Les participants à une free-party près de Bourges risquent des amendes pour des infractions variées, alors que la législation sur ces événements pourrait se durcir. En effet, les autorités ont déjà prévu d’appliquer des sanctions strictes.
Lors d’un récent rassemblement, 250 verbalisations ont été enregistrées pour des infractions liées au rassemblement illégal. Parmi celles-ci, 150 concernaient le Code de la route, tandis que 75 étaient liées à la détention de stupéfiants.
Faits clés :
- Les organisateurs d’une free-party peuvent recevoir une amende contraventionnelle allant jusqu’à 1.500 euros.
- En cas de récidive, cette amende peut être doublée.

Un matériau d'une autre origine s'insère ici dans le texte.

Definition hal_dispatch_isr (vector : Z) (m : machine) : option machine :=
  if vector <? 256 then
    match hal_isr_table (hw m) !!! Z.to_nat vector with
    | Some pit_isr => pit_irq_handler m
    | Some (isr_at a) => Some (call_at a vector m)
    | None => Some m
    end
  else Some m.

(** ** isr_handler of kernel.c *)

Definition pic_get_isr (h : hal) : Z * hal :=
  let h := hal_outb PIC1_CMD 0x0B h in
  let isr := hal_inb PIC1_CMD h in
  let h := hal_outb PIC2_CMD 0x0B h in
  (Z.lor isr (Z.shiftl (hal_inb PIC2_CMD h) 8), h).
Definition pic_set_mask (m1 m2 : Z) (h : hal) : hal := hal_outb PIC2_DATA m2 (hal_outb PIC1_DATA m1 h).
Definition pic_send_eoi (irq : Z) (h : hal) : hal :=
  let h := if 8 <=? irq then hal_outb PIC2_CMD 0x20 h else h in
  hal_outb PIC1_CMD 0x20 h.

(** The frame the assembly stub pushes. *)
Record frame := mk_frame {
  f_regs : regs; f_ds : Z; f_edi : Z; f_esi : Z; f_ebp : Z; f_esp : Z;
  int_no : Z; err_code : Z; f_eip : Z; f_cs : Z; f_eflags : Z
}.
Definition set_regs (r : regs) (f : frame) : frame :=
  mk_frame r (f_ds f) (f_edi f) (f_esi f) (f_ebp f) (f_esp f) (int_no f) (err_code f) (f_eip f) (f_cs f) (f_eflags f).

Definition exception_messages : list string :=
  ["Division By Zero"; "Debug"; "Non Maskable Interrupt"; "Breakpoint"; "Overflow"; "Bound Range Exceeded";
   "Invalid Opcode"; "Device Not Available"; "Double Fault"; "Coprocessor Segment Overrun"; "Invalid TSS";
   "Segment Not Present"; "Stack Fault"; "General Protection Fault"; "Page Fault"; "Reserved"; "x87 FPU Error";
   "Alignment Check"; "Machine Check"; "SIMD Floating-Point Exception"; "Virtualization Exception"; "Reserved";
   "Reserved"; "Reserved"; "Reserved"; "Reserved"; "Reserved"; "Reserved"; "Reserved"; "Reserved";
   "Security Exception"; "Reserved"]%string.
Definition exception_message (n : Z) : list Z := str (default EmptyString (exception_messages !! Z.to_nat n)).

(** One line of the register dump. *)
Definition dump (items : list (string * Z)) (k : kernel A) : kernel A :=
  logln busy [] (fold_left (fun k '(s, v) => log_hex busy v (log busy (str s) k)) items k).
Definition context_dump (f : frame) (k : kernel A) : kernel A :=
  let k := logln busy (str "=== CPU Context Dump ===") (logln busy [] k) in
  let k := dump [("EAX: ", eax (f_regs f)); ("  EBX: ", ebx (f_regs f)); ("  ECX: ", ecx (f_regs f))]%string k in
  let k := dump [("EDX: ", edx (f_regs f)); ("  ESI: ", f_esi f); ("  EDI: ", f_edi f)]%string k in
  let k := dump [("EBP: ", f_ebp f); ("  ESP: ", f_esp f); ("  EIP: ", f_eip f)]%string k in
  let k := dump [("CS:  ", f_cs f); ("  DS:  ", f_ds f); ("  EFLAGS: ", f_eflags f)]%string k in
  let k := log_hex busy (int_no f) (log busy (str "Interrupt: 0x") k) in
  let k := log busy (exception_message (int_no f)) (log busy (str " (") k) in
  let k := logln busy (str ")") k in
  dump [("Error Code: 0x", err_code f)]%string k.

Definition hex_digit (v : Z) : Z := let d := Z.land v 0xF in if d <? 10 then 48 + d else 55 + d.
Definition putc (c : Z) (k : kernel A) : kernel A := with_con (io_putchar (k_con k) c) k.
Definition println (bytes : list Z) (k : kernel A) : kernel A := with_con (io_println bytes (k_con k)) k.

Definition exception (f : frame) (m : machine) : result :=
  let n := int_no f in
  let k := context_dump f (mk m) in
  let k := print (10 :: str "!!! EXCEPTION: ") k in
  let k := print (str " (Interrupt 0x") (print (exception_message n) k) in
  let k := putc (hex_digit n) (putc (hex_digit (Z.shiftr n 4)) k) in
  let k := println (str ")") k in
  if (n =? 8) || (n =? 13) || (n =? 14) then
    let k := print (str "Error Code: 0x") k in
    let e := err_code f in
    let k := putc (hex_digit e) (putc (hex_digit (Z.shiftr e 4)) (putc (hex_digit (Z.shiftr e 8)) (putc (hex_digit (Z.shiftr e 12)) k))) in
    let k := println [] k in
    match kernel_panic busy (str "Critical exception occurred") k with
    | Halt k => Stop (with_k k m)
    | Ret _ k => Run (with_k k m)
    | Fault => Bad
    end
  else Run (with_k k m).

(** An IRQ: the registered handler, then the end of interrupt, with the
    spurious interrupts of the lowest priorities recognised. *)
Definition end_irq (irq : Z) (m : machine) : machine :=
  if irq =? 7 then
    let '(isr, h) := pic_get_isr (hw m) in
    let m := with_hw h m in
    if negb (Z.testbit isr 7) then mlog "[PIC] Spurious IRQ7 ignored" m
    else on_hw (pic_send_eoi irq) m
  else if irq =? 15 then
    let '(isr, h) := pic_get_isr (hw m) in
    let m := with_hw h m in
    if negb (Z.testbit isr 15)
    then on_hw (hal_outb PIC1_CMD 0x20) (mlog "[PIC] Spurious IRQ15 ignored (EOI master only)" m)
    else on_hw (pic_send_eoi irq) m
  else on_hw (pic_send_eoi irq) m.

Definition run (o : option machine) : result := match o with Some m => Run m | None => Bad end.

Definition isr_handler (f : frame) (m : machine) : result * frame :=
  let n := int_no f in
  if n =? 0x80 then
    let '(o, r) := syscall_handler _kernel_end busy path_fuel (f_regs f) (mk m) in
    (match o with Ret _ k => Run (with_k k m) | Halt k => Stop (with_k k m) | Fault => Bad end, set_regs r f)
  else if n <? 32 then (exception f m, f)
  else if n <? 0x30 then
    (run (m ← (if hal_has_isr n (hw m) then hal_dispatch_isr n m else Some m); Some (end_irq (n - 0x20) m)), f)
  else
    let k := logln busy (str " (no dump)") (log_hex busy n (log busy (str "[ISR] vector 0x") (mk m))) in
    let m := with_k k m in
    if hal_has_isr n (hw m) then (run (hal_dispatch_isr n m), f)
    else (Run (with_k (logln busy [] (log_hex busy n (log busy (str "[ISR] Unhandled vector 0x") (mk m)))) m), f).

(** ** Waiting for the timer *)

(** The frame of an interrupt taken at a halt instruction. *)
Definition irq_frame (n : Z) : frame := mk_frame (mk_regs 0 0 0 0) 0x10 0 0 0 0 n 0 0 0x08 0x202.

(** [hal_halt] with only the timer line active: the processor wakes when the
    interrupt is enabled, unmasked and not already in service; the controller
    marks it in service and gives the vector, the gate clears the interrupt flag
    and the return restores it.  [None]: the processor never wakes. *)
Definition halt_for_timer (m : machine) : option machine :=
  if iflag_of m && negb (Z.testbit (imr (pic1 (hw m))) 0) && (in_service (pic1 (hw m)) =? 0) then
    let m := on_hw (fun h => with_pics (with_in_service 1 (pic1 h)) (pic2 h) h) m in
    match fst (isr_handler (irq_frame (vector_offset (pic1 (hw m)))) (on_sched hal_cli m)) with
    | Run m => Some (on_sched hal_sti m)
    | _ => None
    end
  else None.

(** [while (hal_pit_ticks < target) hal_halt();] *)
Fixpoint sleep_loop (fuel : nat) (target : Z) (m : machine) : option machine :=
  if hal_pit_ticks (hw m) <? target then
    match fuel with O => None | S f => m ← halt_for_timer m; sleep_loop f target m end
  else Some m.
Definition hal_sleep_ticks (ticks : Z) (m : machine) : option machine :=
  if ticks =? 0 then Some m else
  sleep_loop (Z.to_nat ticks) (u64 (hal_pit_ticks (hw m) + ticks)) m.
Definition pit_sleep (ms : Z) (m : machine) : option machine :=
  if ms =? 0 then Some m else
  let ticks := u32 (ms + 9) / 10 in
  let ticks := if ticks =? 0 then 1 else ticks in
  hal_sleep_ticks ticks m.
End Machine.
Arguments machine A : clear implicits.
Arguments result A : clear implicits.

- Les feux de détresse ne protègent pas d’une amende pour stationnement gênant ou dangereux.
Jean-Baptiste Le Dall, un responsable local, a souligné que « les feux de détresse ne sont pas un totem d’immunité permettant de se dédouaner des règles du code de la route ». Cela montre que les automobilistes doivent être prudents.
Laurent Nuñez a également ajouté : « Tous ceux qui sortent de ce Teknival seraient verbalisés à double titre. » Cela illustre la détermination du gouvernement à mieux réprimer ce type d’organisation sauvage.
La situation reste tendue et les autorités continuent d’évaluer l’impact de ces rassemblements sur la sécurité publique. Les prochaines décisions pourraient influencer le cadre légal autour des free-parties.